Abstract
Aim - to define the role of preoperative screening in biliary cancer (BC) patients. Surgery is a radical treatment for BC, and it is usually performed patients with localized BC. Standard radiation diagnostic methods, primarily CT and MRI, allow to evaluate the primary tumor, vascular invasion, and to detect regional and distant metastases. MRI is more appropriate for the evaluation of intrahepatic spread; the accuracy in the diagnosis of true multiple liver lesions in intrahepatic cholangiocarcinoma reaches 100 %. MRI is useful to determine the degree of bile ducts involvement. CT is more preferable for the diagnosis of extrahepatic metastases.

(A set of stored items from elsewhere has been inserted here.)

(* ===== verification/A2dpServiceSpec.v ===== *)
(** * The A2DP services: theorems *)

From S2P Require Import Prelude Fallible Hsm Bytes BtAddr Hci A2dp A2dpCodec A2dpService.
From coqutil Require Import Datatypes.RecordSetters.
From stdpp Require Import list.
Import UpdaterNotations.

Local Open Scope fall_scope.

Module A2dpServiceSpec.
Import Hsm BtAddr Hci A2dp A2dpCodec A2dpService.

#[local] Arguments constant {E} newValue _ /.
#[local] Arguments bt_addr_compare : simpl never.

(** ** What can happen *)

(** The timers and the answers of the controller come with the pointer to the
    machine that they were asked for.  Devices are added at the end of the list
    and freed all together by a shutdown: a pointer is the number of shutdowns
    before the machine was made, and its place in the list. *)
Record sm_ptr := mk_ptr { made_after : nat; place : nat }.

Inductive op :=
| op_event (se : svc_event)                       (* taken from the service loop *)
| op_input (p : sm_ptr) (i : input)               (* a timer of the machine, an answer of the controller *)
| op_stream_start | op_stream_stop | op_prepare_suspend | op_codec_state
| op_ready | op_started
| op_find_peer (a : bt_address_t)
| op_is_connected (a : bt_address_t) | op_is_playing (a : bt_address_t) | op_state (a : bt_address_t)
| op_connect (a : bt_address_t) | op_disconnect (a : bt_address_t)
| op_startup | op_shutdown | op_init | op_cleanup | op_offloading (b : bool).

Definition void {A} (m : MS A) : MS unit := m;;; eret tt.

(** [n]: the shutdowns so far. *)
Definition run_op (cfg : config) (e : env) (sep : peer_sep_t) (n : nat) (o : op) : MS unit :=
  match o with
  | op_event se => handle_service_event cfg e sep se
  | op_input p i => if Nat.eqb p.(made_after) n then run_machine e p.(place) (fun me => handle_input cfg me i) else efail
  | op_stream_start => a2dp_source_stream_start e
  | op_stream_stop => a2dp_source_stream_stop e
  | op_prepare_suspend => a2dp_source_stream_prepare_suspend
  | op_codec_state => codec_state_change e
  | op_ready => void (stream_ready cfg e sep)
  | op_started => void (stream_started cfg e sep)
  | op_find_peer a => void (find_peer a)
  | op_is_connected a => void (is_connected a)
  | op_is_playing a => void (is_playing a)
  | op_state a => void (get_connection_state a)
  | op_connect a => void (connect e sep a)
  | op_disconnect a => void (disconnect e sep a)
  | op_startup => void (profile_startup e sep)
  | op_shutdown => void (profile_shutdown e)
  | op_init => void profile_init
  | op_cleanup => profile_cleanup
  | op_offloading b => process_msg b
  end.

(** ** What the clients hear *)

(** The report of a connection state, and for whom. *)
Definition report_of (o : out) : option (bt_address_t * profile_connection_state_t) :=
  match o with
  | machine (sink_notify_connection_state_changed a s) | machine (source_notify_connection_state_changed a s) => Some (a, s)
  | _ => None
  end.

(** What a client that takes the peer [a] to be in [s] believes after [os]. *)
Fixpoint hears (a : bt_address_t) (s : profile_connection_state_t) (os : list out) : profile_connection_state_t :=
  match os with
  | [] => s
  | o :: os => hears a (match report_of o with Some (b, s') => if bool_decide (b = a) then s' else s | None => s end) os
  end.

Lemma hears_app a s os os' : hears a s (os ++ os') = hears a (hears a s os) os'.
Proof. revert s. induction os as [|o os IH]; intros s; cbn; [done|]. apply IH. Qed.

(** The reports of a machine are about its own peer. *)
Definition own (a : bt_address_t) (o : A2dp.out) : bool := match report_of (machine o) with Some (b, _) => bool_decide (b = a) | None => true end.

Lemma hears_own a b s os :
  Forall (fun o => own b o = true) os -> hears a s (map machine os) = if bool_decide (a = b) then listener s os else s.
Proof.
  intros H. revert s. induction H as [|o os Ho Hos IH]; intros s; cbn; [by case_bool_decide|]. rewrite IH. unfold own in Ho.
  destruct o; cbn in *; try done; apply bool_decide_eq_true in Ho as ->; case_bool_decide as E; case_bool_decide as E'; congruence.
Qed.

(** ** Machines *)

Ltac close_own := cbn; repeat match goal with
  | |- context [hci_command ?x ?y] => destruct (hci_command_cases x y) as [(? & ? & ? & ? & ->) | ->]
  end; repeat (constructor; [first [reflexivity | apply bool_decide_eq_true; reflexivity]|]); constructor.

Lemma handle_event_own cfg e0 ev sm c :
  sm.(current_state) = Some c -> Forall (fun o => own sm.(data).(addr) o = true) (a2dp_state_machine_handle_event cfg e0 ev sm).2.
Proof.
  intros Hc. rewrite (handle_event_eq cfg e0 ev sm c Hc).
  destruct (Hsm.process_event (EventTable := a2dp_events cfg e0) c ev sm) as [[b sm'] os] eqn:Hr.
  destruct sm as [i p cur [a h pend ready sep t1 t2 t3 t4 t5]]; simpl in Hc; subst cur.
  destruct cfg as [c1 c2 c3 c4 c5 c6 c7 ct], e0 as [s1 s2 s3 pa ac bw].
  destruct ev as [ty [ba sz cd hd pk]].
  destruct c, ty, sep; eval_a2dp Hr; injection Hr as <- <- <-; close_own.
Qed.

Lemma timer_event_own cfg e0 ty sm c :
  sm.(current_state) = Some c -> Forall (fun o => own sm.(data).(addr) o = true) (timer_event cfg e0 ty sm).2.
Proof.
  intros Hc. pose proof (handle_event_own cfg e0 (a2dp_event_new ty sm.(data).(addr)) sm c Hc) as H. unfold timer_event, field, gets, mbind_.
  destruct (a2dp_state_machine_handle_event _ _ _ sm) as [[b sm'] os]. cbn in *. by rewrite app_nil_r.
Qed.

Lemma handle_input_own cfg e0 i sm c :
  sm.(current_state) = Some c -> Forall (fun o => own sm.(data).(addr) o = true) (handle_input cfg e0 i sm).2.
Proof.
  intros Hc. destruct i as [ev| | | | | |ev]; cbn [handle_input].
  - pose proof (handle_event_own cfg e0 ev sm c Hc) as H. unfold mbind_. destruct (a2dp_state_machine_handle_event _ _ _ sm) as [[b sm'] os]. cbn in *.
    by rewrite app_nil_r.
  - pose proof (timer_event_own cfg e0 CONNECT_TIMEOUT sm c Hc) as H. unfold a2dp_connect_timeout_callback, mbind_ at 1, emit.
    destruct (timer_event _ _ _ sm) as [[b sm'] os]. by constructor.
  - exact (timer_event_own cfg e0 START_TIMEOUT sm c Hc).
  - exact (timer_event_own cfg e0 DELAY_STREAM_START_REQ sm c Hc).
  - pose proof (timer_event_own cfg e0 OFFLOAD_TIMEOUT sm c Hc) as H. unfold a2dp_offload_config_timeout_callback, mbind_ at 1, emit.
    destruct (timer_event _ _ _ sm) as [[b sm'] os]. by constructor.
  - unfold avrcp_start_timeout_callback, mbind_, field, gets, upd, modify, get, when, emit, mret_. cbn -[bool_decide a2dp_state_machine_get_connection_state].
    destruct (bool_decide _); cbn; repeat constructor.
  - unfold bt_hci_event_callback, mbind_, flag_isset, flag_clear, field, gets, upd, modify, when, emit, mret_. destruct (a2dp_source cfg); cbn; [|constructor].
    destruct (flag_isset_v _ PENDING_OFFLOAD_START); [|destruct (flag_isset_v _ PENDING_OFFLOAD_STOP)]; cbn; repeat constructor.
Qed.

(** ** Soundness *)

Section Sound.
Context (cfg : config) (sep : peer_sep_t).

(** The machine of a peer, in one of its states. *)
Definition machine_at (a : bt_address_t) (c : state) (sm : a2dp_state_machine_t) : Prop :=
  sm.(current_state) = Some c /\ sm.(data).(addr) = a /\ sm.(data).(peer_sep) = sep /\ data_inv c sm.(data).
(** The pipe of a new channel is one that nothing was written to. *)
Lemma prepare_wp e s n c (Q : bool -> l2cap_manager_t -> list out -> Prop) :
  inv s -> live n c s -> c.(pipe) = None -> c.(incoming).(credits) = 0 -> c.(channel_connected) = false ->
  (forall b c' s' os, inv s' -> live n c' s' -> others n s s' -> psm_map s' = psm_map s -> Q b s' os) -> wp (prepare_data_path e n) Q s.
Proof.
  intros Hi Hl Hp Hcr Hco HQ. unfold prepare_data_path. apply wp_bind. eapply chan_wp; [done|].
  assert (c.(ch) = n) as Hn by (by apply live_at in Hl as [_ ?]).
  set (c1 := {! proxy_name := pipe_name c.(id) } c). pose proof (live_ok s n c Hi Hl) as Hok.
  assert (chan_ok s c1) as Hok1 by (destruct Hok; by split).
  destruct (put_inv s n c c1 Hi Hl) as [Hi1 Hl1]; [done..|].
  apply wp_bind. eapply upd_chan_wp; [apply (inv_ch s Hi)|done|]. fold c1.
  assert (others n s (put n c1 s)) as Ho by (intros q x Hq Hx; by apply put_other).
  destruct (opens e); [|apply wp_ret; eapply HQ; [done..|by destruct s]].
  unfold fresh. apply wp_bind, wp_bind, wp_gets, wp_bind, wp_modify, wp_ret, wp_bind, wp_emit, wp_bind.
  set (s1 := put n c1 s) in *. assert (inv ({! next := S s1.(next) } s1)) as Hi2 by (apply next_inv; [lia|done]).
  replace ({! next ::= S } s1) with ({! next := S s1.(next) } s1) by (by destruct s1).
  set (s2 := {! next := S s1.(next) } s1) in *. assert (live n c1 s2) as Hl2 by (subst s2; by destruct s1).
  eapply upd_chan_wp; [apply (inv_ch s2 Hi2)|exact Hl2|]. apply wp_ret.
  set (h := s1.(next)) in *. set (c2 := {! pipe := Some h } c1).
  assert (next s2 = S h /\ writes s2 = writes s1 /\ channel_list s2 = channel_list s1) as (En & Ew & El) by (subst s2 h; by destruct s1).
  assert (forall x, x ∈ s2.(channel_list) -> pipe x <> Some h) as Hnew.
  { intros x Hx E. rewrite El in Hx. pose proof (ok_pipe s1 x (proj1 (Forall_forall _ _) (inv_chan s1 Hi1) x Hx) h E) as [? _]. subst h. lia. }
  assert (chan_ok s2 c2) as Hok2.
  { pose proof (live_ok s2 n c1 Hi2 Hl2) as []. split; try done.
    - intros h' [= <-]. split; [lia|]. destruct (ok_idle0 Hco) as (_ & E & _). change (rx_list c2) with (rx_list c1). rewrite E, Ew.
      by rewrite (no_writes h) by apply (inv_writes s1 Hi1).
    - intros _. destruct (ok_idle0 Hco) as (? & ? & _). split_and!; try done. by left. }
  destruct (put_inv_gen s2 n c1 c2 Hi2 Hl2) as [Hi3 Hl3]; [done|done|done| | |].
  - rewrite put_list. by apply (fresh_pipe n h); [apply (inv_ch s2 Hi2)|apply (inv_pipe s2 Hi2)|..].
  - rewrite (put_omap_same listens_on s2 n c1) by done. apply (inv_listen s2 Hi2).
  - eapply HQ; [exact Hi3|exact Hl3| |subst s2 s1; by destruct s]. intros q x Hq Hx. apply put_other; [done|done|]. apply Ho in Hx; [|done].
    unfold live in *. by rewrite El.
Qed.
(** ** Connections *)

Definition param_ok (prm : l2cap_channel_param_t) : Prop :=
  0 <= prm.(param_in).(le_mps) < 65536 /\ (prm.(param_in).(le_mps) = 0 -> prm.(param_in).(credits) = 0) /\ 0 <= prm.(param_in).(credits) < 65536 /\
  (flow = true -> prm.(param_in).(credits) * prm.(param_in).(le_mps) <= L2CAP_MAX_RX_BUF_SIZE).

(** The channel with the parameters of the connection. *)
Definition with_params (e : env) (prm : l2cap_channel_param_t) : l2cap_channel_t -> l2cap_channel_t :=
  {! incoming := prm.(param_in); outgoing := prm.(param_out); tx_mtu := Z.min prm.(param_out).(mtu) e.(max_tx_mtu);
     tx_quota := L2CAP_TX_QUOTA;
     rx_buf_size := if L2CAP_MAX_RX_BUF_SIZE <? prm.(param_in).(credits) * prm.(param_in).(le_mps) then L2CAP_MAX_RX_BUF_SIZE
                    else u16 (prm.(param_in).(credits) * prm.(param_in).(le_mps)) }.

Lemma put_ch p c c' s :
  NoDup (ch <$> s.(channel_list)) -> live p c s -> c'.(ch) = c.(ch) -> ch <$> channel_list (put p c' s) = ch <$> s.(channel_list).
Proof.
  intros Hnd Hl Hc. apply live_at in Hl as [_ Hp]. rewrite put_list. clear Hnd. induction (channel_list s) as [|x l IH]; cbn; [done|].
  f_equal; [|exact IH]. destruct (at_ptr p x) eqn:E; [|done]. apply Nat.eqb_eq in E. congruence.
Qed.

It has a higher specificity (80.7 % vs. 72.9 %, p = 0.01) in the detection of lymph node metastases with similar sensitivity to MRI. CT also allows more accurate assessment of vascular invasion and the involvement of adjacent tissues with a sensitivity of up to 90 %. Even when CT and MRI are used together in BC patients, still 25-30 % of patients cannot be diagnosed as unresectable before laparotomy. If metastases are suspected, it is advisable to use PET/CT. The sensitivity of PET/CT in detecting metastases ranges from 30 to 88 %; however, the method has a high specificity, above 90 %. There are supporters of a wider use of diagnostic laparoscopy in gallbladder cancer, as well as in extrahepatic BC, attributing their position to the high, up to 27 %, rate of implantation metastases. However, not everyone shares this opinion, noting a low, at the rate of a few percent, frequency of detection of peritoneal tumor deposits in BC and increasing possibilities of non-invasive diagnostic methods.
Conclusion. Planning surgery for BC patients, MRI or CT should be used as the main diagnostic method. To address specific diagnostic tasks, a range of methods can be extended. PET/CT or diagnostic laparoscopy should be done if the routine examination gives ambiguous results.